Produce a character-for-character copy of the data below.
(Information given Opens)
Lemma completion_failure_at_step3_witness :
  fst (create_python_function fails_third disk_ok ascii_lower ascii_isalnum
         description true start) = Raise timed_out
  /\ files (snd (create_python_function fails_third disk_ok ascii_lower
                   ascii_isalnum description true start)) = files start.
Proof.
  destruct (completion_failure_at_step3 fails_third disk_ok ascii_lower
              ascii_isalnum description true start
              reply1 code1 reply2 code2 timed_out)
    as (Hres & _ & _ & Hfiles & _);
    [reflexivity | vm_compute; reflexivity
    |reflexivity | vm_compute; reflexivity
    |reflexivity |].
  split; [exact Hres | exact Hfiles].
Defined.

Lemma completion_failure_at_step1_witness :
  fst (create_python_function fails_first disk_ok ascii_lower ascii_isalnum
         description true start) = Raise timed_out
  /\ messages (snd (create_python_function fails_first disk_ok ascii_lower
                      ascii_isalnum description true start))
     = [system_message; user1 description].
Proof.
  destruct (completion_failure_at_step1 fails_first disk_ok ascii_lower
              ascii_isalnum description true start timed_out)
    as (Hres & Hmsgs & _); [reflexivity|].
  split; [exact Hres | exact Hmsgs].
Defined.

Lemma main_rejects_blank_description_witness :
  fst (main answers disk_ok ascii_lower ascii_isalnum typed_blank start) = Ok tt
  /\ requests (snd (main answers disk_ok ascii_lower ascii_isalnum
                      typed_blank start)) = [].
Proof.
  destruct (main_rejects_blank_description answers disk_ok ascii_lower
              ascii_isalnum (lit "   ") [lit "y"] start)
    as (Hres & Hreq & _); [vm_compute; reflexivity|].
  split; [exact Hres | exact Hreq].
Defined.


Example main_sample_last_line :
  List.last
    (stdout (snd (main answers disk_readonly ascii_lower ascii_isalnum
                    typed start))) []
  = lit "  " ++ 9989%N :: lit " Saved to file".
Proof. vm_compute. reflexivity. Qed.

End SampleRuns2.

(** ** Trimmed results of the extractor *)

Section TrimFacts.

Implicit Types (a body b rest code response s t : str) (c : char)
  (f : char -> bool).

Lemma dropwhile_app_all f l s :
  forallb f l = true -> dropwhile f (l ++ s) = dropwhile f s.
Proof.
  induction l as [|c l IH]; [reflexivity|]. simpl.
  intros H. apply andb_true_iff in H as [Hc Hl]. now rewrite Hc, IH.
Qed.

Lemma rdropwhile_app_all f s r :
  forallb f r = true -> rdropwhile f (s ++ r) = rdropwhile f s.
Proof.
  intros H. unfold rdropwhile. rewrite rev_app_distr.
  now rewrite dropwhile_app_all by now apply forallb_rev_true.
Qed.

Lemma rdropwhile_keeps f init c :
  f c = false -> rdropwhile f (init ++ [c]) = init ++ [c].
Proof.
  intros H. unfold rdropwhile. rewrite rev_unit. simpl. rewrite H.
  simpl. now rewrite rev_involutive.
Qed.

(** [strip] computes the trimmed text... *)
Lemma strip_trimmed s : trimmed_of s (strip s).
Proof.
  split; [apply strip_surround|]. split.
  - intros c rest H. rewrite strip_comm in H.
    exact (dropwhile_head isspace _ _ _ H).
  - intros init c H. exact (rdropwhile_last isspace _ _ _ H).
Qed.

(** ... and the trimmed text is unique. *)
Lemma trimmed_unique s t : trimmed_of s t -> strip s = t.
Proof.
  intros ((l & r & -> & Hl & Hr) & Hhead & Hlast).
  unfold strip, lstrip, rstrip. rewrite (dropwhile_app_all _ _ _ Hl).
  destruct t as [|c t].
  - cbn [app]. rewrite <- (app_nil_r r) at 1.
    now rewrite (dropwhile_app_all _ _ _ Hr).
  - pose proof (Hhead c t eq_refl) as Hc.
    change (dropwhile isspace ((c :: t) ++ r))
      with (dropwhile isspace (c :: (t ++ r))).
    cbn [dropwhile]. rewrite Hc.
    change (c :: (t ++ r)) with ((c :: t) ++ r).
    rewrite (rdropwhile_app_all _ _ _ Hr).
    destruct (exists_last (l := c :: t)) as [init [x Hx]]; [discriminate|].
    rewrite Hx. apply rdropwhile_keeps. exact (Hlast init x Hx).
Qed.

Lemma startswith_fence_two_backticks c a r :
  startswith ((c :: a) ++ fence ++ r) fence
  = startswith ((c :: a) ++ [96; 96]%N) fence.
Proof. destruct a as [|c2 [|c3 a]]; reflexivity. Qed.

(** When no fence starts inside [a], also not one that runs into the
    fence behind it, [a] is the first part of the split. *)
Lemma split_at_leftmost_fence a r :
  str_in fence (a ++ [96; 96]%N) = false ->
  split_skip fence 0 (a ++ fence ++ r) = a :: split_skip fence 0 r.
Proof.
  induction a as [|c a IH]; intros H; [reflexivity|].
  change ((c :: a) ++ [96; 96]%N) with (c :: (a ++ [96; 96]%N)) in H.
  cbn [str_in] in H. apply orb_false_iff in H as [Hst Hin].
  assert (Hno : startswith (c :: (a ++ fence ++ r)) fence = false).
  { etransitivity; [apply (startswith_fence_two_backticks c a r) | exact Hst]. }
  change ((c :: a) ++ fence ++ r) with (c :: (a ++ fence ++ r)).
  cbn [split_skip]. now rewrite Hno, (IH Hin).
Qed.

(** C5, amended: let the input hold a paired fence, [a] being the text
    before the first fence and [body] the content between the first and
    the second.  When the trimmed content begins with the tag [python],
    followed by whitespace or by nothing, the extractor removes the tag
    and returns the rest trimmed of surrounding whitespace.  When the
    trimmed content does not begin with [python], it is returned as it
    is, a leading name of another language included. *)
Theorem only_python_tag_is_stripped a body b :
  str_in fence (a ++ [96; 96]%N) = false ->
  str_in fence (body ++ [96; 96]%N) = false ->
  (forall rest code,
     trimmed_of body (python ++ rest) ->
     rest = [] \/ (exists c rest', rest = c :: rest' /\ isspace c = true) ->
     trimmed_of rest code ->
     extract_code_block (a ++ fence ++ body ++ fence ++ b) = Ok code)
  /\ (forall code,
        trimmed_of body code ->
        startswith code python = false ->
        extract_code_block (a ++ fence ++ body ++ fence ++ b) = Ok code).
Proof.
  intros Ha Hb.
  assert (Hrun : extract_code_block (a ++ fence ++ body ++ fence ++ b)
                 = if startswith (strip body) python
                   then Ok (strip (drop 6 (strip body)))
                   else Ok (strip body)).
  { unfold extract_code_block.
    assert (Hin : str_in fence (a ++ fence ++ body ++ fence ++ b) = true)
      by (apply str_in_iff; eauto).
    rewrite Hin. unfold split.
    rewrite (split_at_leftmost_fence a _ Ha), (split_at_leftmost_fence body _ Hb).
    pose proof (split_skip_nonnil fence 0 b) as Hn.
    destruct (split_skip fence 0 b); [congruence|]. reflexivity. }
  rewrite Hrun. split.
  - intros rest code Hbody _ Hrest.
    rewrite (trimmed_unique _ _ Hbody), startswith_self_app.
    change (drop 6 (python ++ rest)) with rest.
    now rewrite (trimmed_unique _ _ Hrest).
  - intros code Hbody Hno.
    now rewrite (trimmed_unique _ _ Hbody), Hno.
Qed.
(Information given Closes)
• Exercise solution:
Lemma completion_failure_at_step3_witness :
  fst (create_python_function fails_third disk_ok ascii_lower ascii_isalnum
         description true start) = Raise timed_out
  /\ files (snd (create_python_function fails_third disk_ok ascii_lower
                   ascii_isalnum description true start)) = files start.
Proof.
  destruct (completion_failure_at_step3 fails_third disk_ok ascii_lower
              ascii_isalnum description true start
              reply1 code1 reply2 code2 timed_out)
    as (Hres & _ & _ & Hfiles & _);
    [reflexivity | vm_compute; reflexivity
    |reflexivity | vm_compute; reflexivity
    |reflexivity |].
  split; [exact Hres | exact Hfiles].
Defined.

Lemma completion_failure_at_step1_witness :
  fst (create_python_function fails_first disk_ok ascii_lower ascii_isalnum
         description true start) = Raise timed_out
  /\ messages (snd (create_python_function fails_first disk_ok ascii_lower
                      ascii_isalnum description true start))
     = [system_message; user1 description].
Proof.
  destruct (completion_failure_at_step1 fails_first disk_ok ascii_lower
              ascii_isalnum description true start timed_out)
    as (Hres & Hmsgs & _); [reflexivity|].
  split; [exact Hres | exact Hmsgs].
Defined.

Lemma main_rejects_blank_description_witness :
  fst (main answers disk_ok ascii_lower ascii_isalnum typed_blank start) = Ok tt
  /\ requests (snd (main answers disk_ok ascii_lower ascii_isalnum
                      typed_blank start)) = [].
Proof.
  destruct (main_rejects_blank_description answers disk_ok ascii_lower
              ascii_isalnum (lit "   ") [lit "y"] start)
    as (Hres & Hreq & _); [vm_compute; reflexivity|].
  split; [exact Hres | exact Hreq].
Defined.


Example main_sample_last_line :
  List.last
    (stdout (snd (main answers disk_readonly ascii_lower ascii_isalnum
                    typed start))) []
  = lit "  " ++ 9989%N :: lit " Saved to file".
Proof. vm_compute. reflexivity. Qed.

End SampleRuns2.

(** ** Trimmed results of the extractor *)

Section TrimFacts.

Implicit Types (a body b rest code response s t : str) (c : char)
  (f : char -> bool).

Lemma dropwhile_app_all f l s :
  forallb f l = true -> dropwhile f (l ++ s) = dropwhile f s.
Proof.
  induction l as [|c l IH]; [reflexivity|]. simpl.
  intros H. apply andb_true_iff in H as [Hc Hl]. now rewrite Hc, IH.
Qed.

Lemma rdropwhile_app_all f s r :
  forallb f r = true -> rdropwhile f (s ++ r) = rdropwhile f s.
Proof.
  intros H. unfold rdropwhile. rewrite rev_app_distr.
  now rewrite dropwhile_app_all by now apply forallb_rev_true.
Qed.

Lemma rdropwhile_keeps f init c :
  f c = false -> rdropwhile f (init ++ [c]) = init ++ [c].
Proof.
  intros H. unfold rdropwhile. rewrite rev_unit. simpl. rewrite H.
  simpl. now rewrite rev_involutive.
Qed.

(** [strip] computes the trimmed text... *)
Lemma strip_trimmed s : trimmed_of s (strip s).
Proof.
  split; [apply strip_surround|]. split.
  - intros c rest H. rewrite strip_comm in H.
    exact (dropwhile_head isspace _ _ _ H).
  - intros init c H. exact (rdropwhile_last isspace _ _ _ H).
Qed.

(** ... and the trimmed text is unique. *)
Lemma trimmed_unique s t : trimmed_of s t -> strip s = t.
Proof.
  intros ((l & r & -> & Hl & Hr) & Hhead & Hlast).
  unfold strip, lstrip, rstrip. rewrite (dropwhile_app_all _ _ _ Hl).
  destruct t as [|c t].
  - cbn [app]. rewrite <- (app_nil_r r) at 1.
    now rewrite (dropwhile_app_all _ _ _ Hr).
  - pose proof (Hhead c t eq_refl) as Hc.
    change (dropwhile isspace ((c :: t) ++ r))
      with (dropwhile isspace (c :: (t ++ r))).
    cbn [dropwhile]. rewrite Hc.
    change (c :: (t ++ r)) with ((c :: t) ++ r).
    rewrite (rdropwhile_app_all _ _ _ Hr).
    destruct (exists_last (l := c :: t)) as [init [x Hx]]; [discriminate|].
    rewrite Hx. apply rdropwhile_keeps. exact (Hlast init x Hx).
Qed.

Lemma startswith_fence_two_backticks c a r :
  startswith ((c :: a) ++ fence ++ r) fence
  = startswith ((c :: a) ++ [96; 96]%N) fence.
Proof. destruct a as [|c2 [|c3 a]]; reflexivity. Qed.

(** When no fence starts inside [a], also not one that runs into the
    fence behind it, [a] is the first part of the split. *)
Lemma split_at_leftmost_fence a r :
  str_in fence (a ++ [96; 96]%N) = false ->
  split_skip fence 0 (a ++ fence ++ r) = a :: split_skip fence 0 r.
Proof.
  induction a as [|c a IH]; intros H; [reflexivity|].
  change ((c :: a) ++ [96; 96]%N) with (c :: (a ++ [96; 96]%N)) in H.
  cbn [str_in] in H. apply orb_false_iff in H as [Hst Hin].
  assert (Hno : startswith (c :: (a ++ fence ++ r)) fence = false).
  { etransitivity; [apply (startswith_fence_two_backticks c a r) | exact Hst]. }
  change ((c :: a) ++ fence ++ r) with (c :: (a ++ fence ++ r)).
  cbn [split_skip]. now rewrite Hno, (IH Hin).
Qed.

(** C5, amended: let the input hold a paired fence, [a] being the text
    before the first fence and [body] the content between the first and
    the second.  When the trimmed content begins with the tag [python],
    followed by whitespace or by nothing, the extractor removes the tag
    and returns the rest trimmed of surrounding whitespace.  When the
    trimmed content does not begin with [python], it is returned as it
    is, a leading name of another language included. *)
Theorem only_python_tag_is_stripped a body b :
  str_in fence (a ++ [96; 96]%N) = false ->
  str_in fence (body ++ [96; 96]%N) = false ->
  (forall rest code,
     trimmed_of body (python ++ rest) ->
     rest = [] \/ (exists c rest', rest = c :: rest' /\ isspace c = true) ->
     trimmed_of rest code ->
     extract_code_block (a ++ fence ++ body ++ fence ++ b) = Ok code)
  /\ (forall code,
        trimmed_of body code ->
        startswith code python = false ->
        extract_code_block (a ++ fence ++ body ++ fence ++ b) = Ok code).
Proof.
  intros Ha Hb.
  assert (Hrun : extract_code_block (a ++ fence ++ body ++ fence ++ b)
                 = if startswith (strip body) python
                   then Ok (strip (drop 6 (strip body)))
                   else Ok (strip body)).
  { unfold extract_code_block.
    assert (Hin : str_in fence (a ++ fence ++ body ++ fence ++ b) = true)
      by (apply str_in_iff; eauto).
    rewrite Hin. unfold split.
    rewrite (split_at_leftmost_fence a _ Ha), (split_at_leftmost_fence body _ Hb).
    pose proof (split_skip_nonnil fence 0 b) as Hn.
    destruct (split_skip fence 0 b); [congruence|]. reflexivity. }
  rewrite Hrun. split.
  - intros rest code Hbody _ Hrest.
    rewrite (trimmed_unique _ _ Hbody), startswith_self_app.
    change (drop 6 (python ++ rest)) with rest.
    now rewrite (trimmed_unique _ _ Hrest).
  - intros code Hbody Hno.
    now rewrite (trimmed_unique _ _ Hbody), Hno.
Qed.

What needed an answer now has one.